The Microsoft Surface tablets look so good I already want one, but with no significant installed Windows Phone base the ecosystem may keep buyers away.

MSFT Surface tablet

I want a Microsoft Surface. The new tablets look well designed and I am looking forward to seeing how Windows 8 integrates with them. Microsoft is hoping a lot of other buyers feel the same way, but there's a lack of Windows Phone owners that may keep prospective customers away.

Both Apple and Google have a decent ecosystem consisting of lots of apps. There are good apps and bad apps, but with so many to choose from you can find a decent solution to just about anything you want to do.

These two big ecosystems may be a big obstacle for the Microsoft Surface tablets when they go on sale. I'm not referring to a lack of Windows 8 apps, although that will be a factor. No, I'm referring to the smartphone app ecosystems that will play a role in tablet buying habits.

Most iPhone and Android phone apps work just fine on the iPad and Android tablets respectively. The iPhone owner who buys an iPad finds he/she already owns lots of good apps for the iPad right out of the box. The ecosystem has taken care of its customers, as a good one should do.

The same is true of the new Android tablet buyer. Odds are she/he has a shiny Android smartphone and has bought/installed lots of apps for it. Like the iPhone owner, most Android smartphone apps work fine on that new tablet. For both platforms there is no extra investment required to get rolling with the new tablet.

That's not going to be the case for prospective Microsoft Surface tablets. Very few of them are Windows Phone owners, and even if they are those apps won't work on either of the Surface tablets (Windows RT/ Windows 8 Pro). After plunking down what Microsoft has led us to believe will be many hundreds of dollars for the sparkling Surface tablet, the new owner will have to buy apps.

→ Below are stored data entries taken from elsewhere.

Lemma parse_statement_witness : exists line p, Parse line = Ok p /\ CountParameterTokens line = 2 /\ statement_parameters (statement p) ≡ₚ seqZ 1 2.
Proof.
  exists (str "SET BLOCK -5 7 IN t a=$2, b='$3', c=$1 IF VERSION 9"). eexists. split; [vm_compute; reflexivity|]. split; [reflexivity|].
  pose proof (parse_statement (str "SET BLOCK -5 7 IN t a=$2, b='$3', c=$1 IF VERSION 9")) as H. vm_compute (Parse _) in H. apply H.
  - apply Forall_forall. intros c Hc. revert c Hc. apply Forall_forall. vm_compute. repeat constructor; discriminate.
  - reflexivity.
Defined.

(** A HELLO line, without the newlines at its end, gives a request, a ParseError
    or the error for an option given twice.  A request's options have different names,
    and its parameters are $1 to $n, each once: $1 the user's, the others the options';
    n is what CountParameterTokens counts. *)
Theorem parse_hello line : let text := rev (span (fun c => (c =? 13) || (c =? 10)) (rev line)).2 in bytes_ok text -> len text < 2 ^ 32 ->
  match ParseHello line with
  | Ok h => in_u 64 (protocol h) /\ options_ok (hello_options h) /\ hello_parameters h = CountParameterTokens text /\ hello_used h ≡ₚ seqZ 1 (hello_parameters h)
  | Err e => hello_failure e
  end.
Proof.
  intros text Hb Hl. pose proof (hello_all_wp text Hb Hl (CountParameterTokens text) start (reader_start text Hb) eq_refl) as H. unfold ParseHello. fold text.
  unfold StateError.wp in H. by destruct (Hello text start) as [[]|].
Qed.
(* ===== verification/LittleEndian.v ===== *)
(** * Little-endian fields (src/src/chunk_format.cpp)

    The writers and readers of 16, 32 and 64-bit fields every file format
    shares, and the tactic that finds a field in a file written piece by piece. *)
From stdpp Require Import prelude strings.
From Stdlib Require Import ZArith Lia.
From S2P Require Import Prelude.

#[local] Open Scope Z_scope.

Module LittleEndian.

(** The bytes a writer appends. *)
Definition WriteLe16 (value : Z) : bytes := [u8 (Z.land value 255); u8 (Z.land (Z.shiftr value 8) 255)].
Definition WriteLe32 (value : Z) : bytes :=
  [u8 (Z.land value 255); u8 (Z.land (Z.shiftr value 8) 255); u8 (Z.land (Z.shiftr value 16) 255);
   u8 (Z.land (Z.shiftr value 24) 255)].
Definition WriteLe64 (value : Z) : bytes := map (fun i => u8 (Z.land (Z.shiftr value (8 * i)) 255)) (seqZ 0 8).

Definition ReadLe16 (data : bytes) (offset : Z) : Z :=
  u16 (Z.lor (byte_at data offset) (u16 (Z.shiftl (byte_at data (offset + 1)) 8))).
Definition ReadLe32 (data : bytes) (offset : Z) : Z :=
  Z.lor (Z.lor (Z.lor (byte_at data offset) (Z.shiftl (byte_at data (offset + 1)) 8))
               (Z.shiftl (byte_at data (offset + 2)) 16)) (Z.shiftl (byte_at data (offset + 3)) 24).
Definition ReadLe64 (data : bytes) (offset : Z) : Z :=
  fold_left (fun value i => Z.lor value (Z.shiftl (byte_at data (offset + i)) (8 * i))) (seqZ 0 8) 0.

(** ** Writers *)

Lemma u8_land x : u8 (Z.land x 255) = Z.land x 255.
Proof. apply wrap_small. apply byte_land_255. Qed.

Lemma WriteLe16_bytes v : WriteLe16 v = le_bytes 2 v.
Proof. unfold WriteLe16. by rewrite !u8_land. Qed.

Lemma WriteLe32_bytes v : WriteLe32 v = le_bytes 4 v.
Proof. unfold WriteLe32. rewrite !u8_land. cbn [le_bytes]. by rewrite !Z.shiftr_shiftr by lia. Qed.

Lemma WriteLe64_bytes v : WriteLe64 v = le_bytes 8 v.
Proof.
  unfold WriteLe64. change (seqZ 0 8) with [0; 1; 2; 3; 4; 5; 6; 7]. cbn [map le_bytes]. rewrite !u8_land.
  rewrite !Z.shiftr_shiftr by lia. rewrite Z.mul_0_r, Z.shiftr_0_r. done.
Qed.

(** ** Readers *)

Lemma slice_cons l off n : 0 <= off < len l -> 1 <= n -> slice l off n = byte_at l off :: slice l (off + 1) (n - 1).
Proof.
  intros Ho Hn. unfold slice, byte_at. replace (Z.to_nat (off + 1)) with (S (Z.to_nat off)) by lia.
  replace (Z.to_nat n) with (S (Z.to_nat (n - 1))) by lia.
  destruct (lookup_lt_is_Some_2 l (Z.to_nat off) ltac:(lia)) as [b Hb].
  rewrite (drop_S _ _ _ Hb), (nth_lookup_Some _ _ _ _ Hb). done.
Qed.

Lemma slice_0 l off : slice l off 0 = [].
Proof. done. Qed.

(** The loop of ReadLe64 from index [a] on. *)
Lemma read_le_loop data off n : forall a acc, 0 <= off + a -> 0 <= a -> off + a + Z.of_nat n <= len data ->
  fold_left (fun value i => Z.lor value (Z.shiftl (byte_at data (off + i)) (8 * i))) (seqZ a (Z.of_nat n)) acc =
  Z.lor acc (Z.shiftl (le_value (slice data (off + a) (Z.of_nat n))) (8 * a)).
Proof.
  induction n as [|n IH]; intros a acc Ho Ha Hl.
  { change (seqZ a (Z.of_nat 0)) with ([] : list Z). cbn [fold_left]. rewrite slice_0. cbn [le_value].
    by rewrite Z.shiftl_0_l, Z.lor_0_r. }
  rewrite seqZ_cons by lia. cbn [fold_left]. replace (Z.pred (Z.of_nat (S n))) with (Z.of_nat n) by lia.
  rewrite IH by lia. rewrite (slice_cons data (off + a)) by lia. cbn [le_value].
  replace (off + Z.succ a) with (off + a + 1) by lia. replace (Z.of_nat (S n) - 1) with (Z.of_nat n) by lia.
  rewrite Z.shiftl_lor, Z.shiftl_shiftl, Z.lor_assoc by lia. do 2 f_equal. lia.
Qed.

Lemma ReadLe64_slice data off : 0 <= off -> off + 8 <= len data -> ReadLe64 data off = le_value (slice data off 8).
Proof.
  intros. unfold ReadLe64. rewrite (read_le_loop data off 8) by lia. rewrite Z.lor_0_l, Z.add_0_r, Z.mul_0_r, Z.shiftl_0_r. done.
Qed.

Lemma ReadLe32_slice data off : 0 <= off -> off + 4 <= len data -> ReadLe32 data off = le_value (slice data off 4).
Proof. intros. rewrite slice_4 by lia. apply lor4_le. Qed.

Lemma ReadLe16_slice data off : bytes_ok (slice data off 2) -> 0 <= off -> off + 2 <= len data ->
  ReadLe16 data off = le_value (slice data off 2).
Proof.
  intros Hb H0 Hl. rewrite (slice_cons data off 2), (slice_cons data (off + 1)) in Hb |- * by lia.
  change (2 - 1 - 1) with 0 in *. rewrite slice_0 in *. unfold ReadLe16.
  apply Forall_cons in Hb as [B0 Hb]. apply Forall_cons in Hb as [B1 _].
  cbn [le_value]. rewrite Z.shiftl_0_l, Z.lor_0_r. unfold byte_ok in *.
  assert (Z.shiftl (byte_at data (off + 1)) 8 = 256 * byte_at data (off + 1)) as E by (rewrite Z.shiftl_mul_pow2 by lia; lia).
  rewrite (wrap_small 16 (Z.shiftl _ 8)) by (unfold in_u; lia). rewrite lor_shiftl_8 by done.
  apply wrap_small. unfold in_u. lia.
Qed.

(** The field read is the one written where the slice is. *)
Lemma ReadLe16_at data off v : 0 <= off -> off + 2 <= len data -> in_u 16 v ->
  slice data off 2 = le_bytes 2 v -> ReadLe16 data off = v.
Proof.
  intros ? ? ? E. rewrite ReadLe16_slice, E by (done || rewrite E; apply bytes_ok_le_bytes). by apply le_value_le_bytes.
Qed.

Lemma ReadLe32_at data off v : 0 <= off -> off + 4 <= len data -> in_u 32 v ->
  slice data off 4 = le_bytes 4 v -> ReadLe32 data off = v.
Proof. intros ? ? ? E. rewrite ReadLe32_slice, E by done. by apply le_value_le_bytes. Qed.

Lemma ReadLe64_at data off v : 0 <= off -> off + 8 <= len data -> in_u 64 v ->
  slice data off 8 = le_bytes 8 v -> ReadLe64 data off = v.
Proof. intros ? ? ? E. rewrite ReadLe64_slice, E by done. by apply le_value_le_bytes. Qed.

Lemma ReadLe64_nonneg data off : bytes_ok data -> 0 <= ReadLe64 data off.
Proof.
  intros Hb. unfold ReadLe64. change (seqZ 0 8) with [0; 1; 2; 3; 4; 5; 6; 7]. cbn [fold_left].
  repeat (apply Z.lor_nonneg; split); try done; apply Z.shiftl_nonneg, (byte_at_ok data _ Hb).
Qed.

Lemma ReadLe64_bound data off : bytes_ok data -> 0 <= off -> off + 8 <= len data -> in_u 64 (ReadLe64 data off).
Proof.
  intros. rewrite ReadLe64_slice by done.
  pose proof (le_value_bound (slice data off 8) ltac:(by apply bytes_ok_slice)) as B.
  rewrite len_slice in B by lia. exact B.
Qed.

Lemma ReadLe32_bound data off : bytes_ok data -> 0 <= off -> off + 4 <= len data -> in_u 32 (ReadLe32 data off).
Proof.
  intros. rewrite ReadLe32_slice by done.
  pose proof (le_value_bound (slice data off 4) ltac:(by apply bytes_ok_slice)) as B.
  rewrite len_slice in B by lia. exact B.
Qed.

Lemma ReadLe16_bound data off : in_u 16 (ReadLe16 data off).
Proof. by apply wrap_bound. Qed.

(** Finds a slice of an append of pieces of known length. *)
Ltac seek :=
  repeat first [ rewrite slice_app_l by len_lia | rewrite slice_app_r by len_lia ];
  first [ rewrite slice_all by len_lia; reflexivity
        | match goal with |- slice ?l ?o ?n = _ => replace o with 0 by len_lia; rewrite slice_all by len_lia; reflexivity end ].

End LittleEndian.
(** What an accepted image holds. *)
Lemma ParseChunkImage_sound data g coord store_id features img : geometry_ok g -> bytes_ok data ->
  ParseChunkImage data g coord store_id features = Ok img ->
  exists l, LayoutFresh g (image_schema_version img) = Ok l /\ layout_ok l /\
    1 <= image_schema_version img <= version (schema_ (layout_ g)) /\
    len (image_payload img) = payload_bytes_ l /\ bytes_ok (image_payload img) /\
    len (image_presence img) = ChunkPresenceBitmapBytes g /\ bytes_ok (image_presence img) /\
    (forall i, ChunkBlockCount g <= i -> bit_at (image_presence img) i = false) /\
    Vars.wf (image_vars img) /\ RequireValidVars l (image_vars img) (image_presence img) = Ok tt /\
    image_revision img <> 0 /\ IsSubsetOf (image_features img) features = true.
Proof.
  intros Hg Hb H. unfold ParseChunkImage in H. cbv zeta in H. res_inv. rename a9 into v, a11 into l, a12 into p.
  apply orb_false_iff in Hs10 as [Hv0%Z.eqb_neq Hv1%Z.ltb_ge]. apply Z.ltb_ge in Hs, Hs2, Hs3.
  apply negb_false_iff in Hs5. apply Z.eqb_neq in Hs8.
  pose proof (ReadLe16_bound data 10) as Hn. unfold in_u in Hn.
  pose proof (FindSchemaVersion_nonneg _ data _ _ _ Hb Hs9) as Hvpos.
  destruct (LayoutFresh_ok g v Hg ltac:(lia)) as (s & _ & Hfresh). destruct (Hfresh l Hs11) as (Hl & _ & _).
  pose proof (layout_payload_u32 l Hl ltac:(by rewrite (LayoutFresh_limit g v l Hg Hs11))) as H32.
  eapply (fold_res_inv _ (parsed_ok g l)) in Hs12 as (Hp & Hpr & Hvs & _).
  2:{ intros q i q' Hi%elem_of_seqZ Hq Hstep. refine (ParseSection_sound data g l _ q i q' Hg Hb H32 _ _ Hq Hstep); unfold kImageSectionEntrySize in *; lia. }
  2:{ repeat split; cbn [got_payload got_presence got_vars body_at]. unfold kImageSectionEntrySize. lia. }
  destruct (got_payload p) as [payload|]; [|done]. destruct (got_presence p) as [presence|]; [|done]. res_inv. subst img.
  exists l. cbn. assert (Vars.wf a9 /\ RequireValidVars l a9 presence = Ok tt) as [Hwf Hval].
  { destruct (got_vars p) as [section|].
    - apply rethrow_invalid_ok, bind_ok in Hs10 as (x & Hdec & Hrest). apply bind_ok in Hrest as ([] & Hval & Hx).
      injection Hx as <-. apply Vars.Decode_sound in Hdec as (Hwf & _); [done|exact Hvs].
    - injection Hs10 as <-. split; [|done]. exists []. split; [by split; [constructor|constructor|]|done]. }
  destruct Hp, Hpr as (? & ? & ?). split; [done|]. split; [done|]. repeat split; try done; lia.
Qed.
(** ** The builder writes the frame *)

(** The builder once some records were appended. *)
Definition builder_at (batch : bytes) (f : frame_t) (done : list wal_record) (st : option Vars.VarKey * bool)
    : WalFrameBuilder :=
  {| batch_ := batch ++ zeros kWalFrameFixedHeaderSize ++ frame_tlvs f ++ zeros kWalFrameHeaderCrcSize ++
               concat (record_bytes <$> done);
     header_index_ := len batch;
     records_begin_ := len batch + kWalFrameFixedHeaderSize + len (frame_tlvs f) + kWalFrameHeaderCrcSize;
     tlv_size_ := len (frame_tlvs f); frame_flags_ := if fr_gc f then kWalFrameGc else 0;
     record_count_ := len done; finished_ := false; has_var_replace_ := st.2; last_var_key_ := st.1 |}.

Lemma len_tlv t v : len (tlv t v) = kWalTlvHeaderSize + len v.
Proof. unfold tlv. rewrite !length_app, !length_le_bytes. unfold kWalTlvHeaderSize. lia. Qed.

Lemma len_frame_tlvs f : len (frame_tlvs f) =
  (if bool_decide (fr_tag f = []) then 0 else kWalTlvHeaderSize + len (fr_tag f)) +
  (if 1 <? fr_version f then kWalTlvHeaderSize + 8 else 0) +
  (if bool_decide (default [] (fr_user f) = []) then 0 else kWalTlvHeaderSize + len (default [] (fr_user f))).
Proof.
  unfold frame_tlvs. rewrite !length_app, !Nat2Z.inj_add.
  destruct (bool_decide (fr_tag f = [])), (1 <? fr_version f), (bool_decide (default [] (fr_user f) = []));
    rewrite ?len_tlv, ?length_le_bytes; cbn [length]; lia.
Qed.

Lemma AppendTlv_ok present t v : len v < 2 ^ 16 -> AppendTlv present t v = if present then tlv t v else [].
Proof.
  intros H. unfold AppendTlv, tlv. destruct present; [|done]. rewrite !WriteLe16_bytes, wrap_small by (unfold in_u; lia). done.
Qed.

Lemma MakeWalFrameBuilder_ok batch f : frame_sized f ->
  MakeWalFrameBuilder batch (fr_version f) (fr_tag f) (fr_user f) (fr_gc f) = Ok (builder_at batch f [] (None, false)).
Proof.
  intros [Htag Huser Htlvs _ _ _ _ _]. unfold MakeWalFrameBuilder, builder_at.
  assert (match fr_user f with Some u => len u | None => 0 end = len (default [] (fr_user f))) as -> by (by destruct (fr_user f)).
  set (u := default [] (fr_user f)) in *. pose proof (len_frame_tlvs f) as L. fold u in L.
  pass_guard by (apply Z.ltb_ge; lia). pass_guard by (apply Z.ltb_ge; lia).
  assert (negb (len u =? 0) = negb (bool_decide (u = []))) as -> by (by destruct u).
  unfold max_u16, kWalTlvHeaderSize in *.
  assert ((if negb (bool_decide (fr_tag f = [])) then 4 + len (fr_tag f) else 0) + (if 1 <? fr_version f then 4 + 8 else 0) +
    (if negb (bool_decide (u = [])) then 4 + len u else 0) = len (frame_tlvs f)) as Et
    by (rewrite L; by destruct (bool_decide (fr_tag f = [])), (1 <? fr_version f), (bool_decide (u = []))).
  rewrite Et. pass_guard by (apply Z.ltb_ge; lia).
  rewrite !AppendTlv_ok by (rewrite ?WriteLe64_bytes, ?length_le_bytes; lia). rewrite WriteLe64_bytes.
  assert (forall (b : bool) (x : bytes), (if negb b then x else []) = if b then [] else x) as Hneg by (by intros []).
  rewrite !Hneg. f_equal. f_equal.
  - unfold frame_tlvs. fold u. cbn [fmap list_fmap concat]. by rewrite app_nil_r, <- !app_assoc.
  - unfold frame_tlvs. fold u. rewrite !length_app. unfold kWalFrameFixedHeaderSize, kWalFrameHeaderCrcSize, zeros. cbn [length replicate Z.to_nat].
    rewrite !length_replicate. unfold kWalFrameMagicSize. lia.
  - rewrite <- Et. destruct (bool_decide (fr_tag f = [])), (1 <? fr_version f), (bool_decide (u = [])); cbn [negb] in *;
      unwrap; lia.
Qed.

Lemma len_put key value : len (Vars.encode_entry (key, value)) = Vars.kVarEntryHeaderBytes + len value.
Proof. apply Vars.len_encode_entry. Qed.

Lemma AppendRecord_ok batch f l st st' r : record_sized r -> order_step st r = Some st' -> len l < max_u32 ->
  AppendRecord (builder_at batch f l st) r = Ok (builder_at batch f (l ++ [r]) st').
Proof.
  intros [Hsize Hr] Ho Hc.
  assert (forall st' more, more = record_bytes r ->
    add_record (builder_at batch f l st') more = builder_at batch f (l ++ [r]) st') as Hadd.
  { intros st1 more ->. unfold add_record, builder_at. cbn. f_equal; [|rewrite length_app; cbn; lia].
    rewrite fmap_app, concat_app. cbn [fmap list_fmap concat]. by rewrite app_nil_r, <- !app_assoc. }
  assert (forall st' body type, type = record_type r -> body = record_body r ->
    (b ← BeginRecord (builder_at batch f l st') type (len body); Ok (append_body b body)) =
    Ok (builder_at batch f (l ++ [r]) st')) as Hbegin.
  { intros st1 body type -> ->. unfold BeginRecord. cbn [builder_at finished_ record_count_].
    pass_guard by done. unfold max_u32 in *. pass_guard by (apply Z.ltb_ge; lia). pass_guard by (apply Z.leb_gt; lia).
    rewrite bind_Ok_l. f_equal. rewrite <- (Hadd st1 (record_bytes r) eq_refl).
    unfold append_body, add_record, record_bytes. rewrite WriteLe32_bytes, wrap_small by (unfold in_u; lia).
    f_equal. cbn [batch_]. by rewrite <- !app_assoc. }
  destruct r as [offset data|key value|key|vars]; cbn [AppendRecord record_body record_type order_step] in *.
  - destruct Hr as (Hne & H0 & Hend). injection Ho as <-. unfold AppendSpan. cbn [builder_at finished_ record_count_].
    rewrite length_app, length_le_bytes in Hsize. unfold max_u32, kWalSpanOffsetSize in *.
    pass_guard by done. pass_guard by (by apply bool_decide_false). pass_guard by (apply orb_false_iff; rewrite !Z.ltb_ge; lia).
    pass_guard by (apply Z.leb_gt; lia). f_equal. apply Hadd. unfold record_bytes. cbn [record_type record_body].
    rewrite !WriteLe32_bytes, wrap_small by (unfold in_u; lia). rewrite length_app, length_le_bytes. do 4 f_equal. lia.
  - unfold AppendVarPut, RequireVarOrder. cbn [builder_at has_var_replace_ last_var_key_].
    destruct (_ || _) eqn:E; [done|]. injection Ho as <-. pass_guard by done. rewrite bind_Ok_l.
    rewrite <- len_put with (key := key). rewrite len_put in Hsize. unfold Vars.kVarEntryHeaderBytes in Hsize.
    rewrite !WriteLe32_bytes, wrap_small by (unfold in_u; lia).
    apply orb_false_iff in E as [E _]. rewrite E. exact (Hbegin (Some key, false) _ _ eq_refl eq_refl).
  - unfold AppendVarDel, RequireVarOrder. cbn [builder_at has_var_replace_ last_var_key_].
    destruct (_ || _) eqn:E; [done|]. injection Ho as <-. pass_guard by done. rewrite bind_Ok_l, !WriteLe32_bytes.
    apply orb_false_iff in E as [E _]. rewrite E. exact (Hbegin (Some key, false) _ _ eq_refl eq_refl).
  - unfold AppendVarReplace. cbn [builder_at has_var_replace_ last_var_key_].
    destruct (_ || _) eqn:E; [done|]. injection Ho as <-. apply orb_false_iff in E as [E1 E2].
    destruct st as [[k|] b]; [done|]. pass_guard by (by rewrite E1). exact (Hbegin (None, true) _ _ eq_refl eq_refl).
Qed.

Lemma AppendRecords_ok batch f l2 : forall l1 st, Forall record_sized l2 -> in_order st l2 -> len (l1 ++ l2) < 2 ^ 32 ->
  exists st', fold_res AppendRecord (builder_at batch f l1 st) l2 = Ok (builder_at batch f (l1 ++ l2) st').
Proof.
  induction l2 as [|r l2 IH]; intros l1 st Hs Ho Hc; [exists st; by rewrite app_nil_r|].
  apply Forall_cons in Hs as [Hr Hs]. cbn [in_order] in Ho. destruct (order_step st r) as [st1|] eqn:E; [|done].
  cbn [fold_res]. rewrite length_app in Hc. cbn [length] in Hc.
  rewrite (AppendRecord_ok batch f l1 st st1 r) by (done || unfold max_u32; lia). rewrite bind_Ok_l.
  destruct (IH (l1 ++ [r]) st1) as (st2 & H); [done|done|rewrite !length_app; cbn; lia|].
  exists st2. rewrite H. by rewrite <- app_assoc.
Qed.

Lemma len_frame_fixed f : len (kWalFrameMagic ++ frame_fixed f) = kWalFrameFixedHeaderSize.
Proof. unfold frame_fixed. rewrite !length_app, !length_le_bytes. done. Qed.

Lemma crc_le crc : map (fun i => u8 (Z.land (Z.shiftr crc (8 * i)) 255)) (seqZ 0 4) = le_bytes 4 crc.
Proof. change (seqZ 0 4) with [0; 1; 2; 3]. cbn [map]. rewrite <- WriteLe32_bytes. unfold WriteLe32. by rewrite Z.shiftr_0_r. Qed.

Lemma Finish_ok batch f st : frame_sized f ->
  exists b, Finish (builder_at batch f (fr_records f) st) (fr_revision f) (fr_time f) = Ok (b, len (frame_bytes f)) /\
    batch_ b = batch ++ frame_bytes f.
Proof.
  intros [_ _ Htlv Hsome Hc Hb _ _]. unfold Finish. cbn [builder_at finished_ record_count_].
  pass_guard by done. pass_guard by (apply Z.eqb_neq; destruct (fr_records f); [done|cbn; lia]).
  cbn [builder_at batch_ records_begin_ header_index_ frame_flags_ tlv_size_ record_count_].
  fold (frame_body f). pose proof (len_frame_fixed f) as Lf. unfold kWalFrameHeaderCrcSize, kWalFrameMagicSize in *.
  assert (len (zeros kWalFrameFixedHeaderSize) = 32 /\ len (zeros 4) = 4) as [L1 L2] by done.
  change kWalFrameFixedHeaderSize with 32 in *.
  assert (len (batch ++ zeros 32 ++ frame_tlvs f ++ zeros 4 ++ frame_body f) -
    (len batch + 32 + len (frame_tlvs f) + 4) = len (frame_body f)) as Eb by (rewrite !length_app; lia).
  rewrite Eb. unfold max_u32. pass_guard by (apply Z.ltb_ge; lia).
  rewrite !WriteLe64_bytes, !WriteLe16_bytes, !WriteLe32_bytes, !wrap_small by (unfold in_u; lia). fold (frame_fixed f).
  set (fx := kWalFrameMagic ++ frame_fixed f) in *.
  rewrite (splice_app batch (zeros 32) fx) by (done || lia).
  set (body := frame_body f) in *. set (tl := frame_tlvs f) in *.
  assert (slice (batch ++ fx ++ tl ++ zeros 4 ++ body) (len batch + 4) (len batch + 32 + len tl + 4 - 4 - len batch - 4) =
    frame_fixed f ++ tl) as ->.
  { rewrite (slice_app_r batch) by lia. rewrite (app_assoc fx), slice_app_l by (rewrite ?length_app; lia). unfold fx.
    rewrite <- app_assoc, slice_app_r by (change (len kWalFrameMagic) with 4; lia). change (len kWalFrameMagic) with 4.
    replace (len batch + 4 - len batch - 4) with 0 by lia. apply slice_all. unfold fx in Lf. rewrite length_app in *.
    change (length kWalFrameMagic) with 4%nat in *. lia. }
  rewrite crc_le. set (crc := Crc32.Crc32 (frame_fixed f ++ tl)).
  assert (splice (batch ++ fx ++ tl ++ zeros 4 ++ body) (len batch + 32 + len tl + 4 - 4) (le_bytes 4 crc) =
    batch ++ fx ++ tl ++ le_bytes 4 crc ++ body) as ->.
  { rewrite !app_assoc. rewrite <- (app_assoc _ (zeros 4)), splice_app by (rewrite ?length_app, ?length_le_bytes; (done || lia)).
    by rewrite <- !app_assoc. }
  assert (slice (batch ++ fx ++ tl ++ le_bytes 4 crc ++ body) (len batch + 32 + len tl + 4) (len body) = body) as ->.
  { rewrite !app_assoc. apply slice_app_end; [|done]. rewrite !length_app, length_le_bytes. lia. }
  assert ((batch ++ fx ++ tl ++ le_bytes 4 crc ++ body) ++ le_bytes 4 (Crc32.Crc32 body) = batch ++ frame_bytes f) as ->
    by (unfold frame_bytes, fx; by rewrite <- !app_assoc).
  replace (len (batch ++ frame_bytes f) - len batch) with (len (frame_bytes f)) by (rewrite length_app; lia).
  eexists. split; reflexivity.
Qed.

Even enthusiasts anxious for a Surface tablet will be affected by this app situation. Odds are most prospective buyers already own either an Android phone or an iPhone; they have already bought into that platform app ecosystem. If the new tablet owner needs lots of apps, that could be quite an additional investment at a time when the buyer is tapped out from the tablet purchase.

I am going to buy a Surface tablet, I am certain. But the prospect of needing a dozen or so Metro apps to get good use out of it bothers me, I must admit. I've already bought heavily into both the Android and iOS ecosystem. The Microsoft tablet will be a third. I may be broke for the foreseeable future.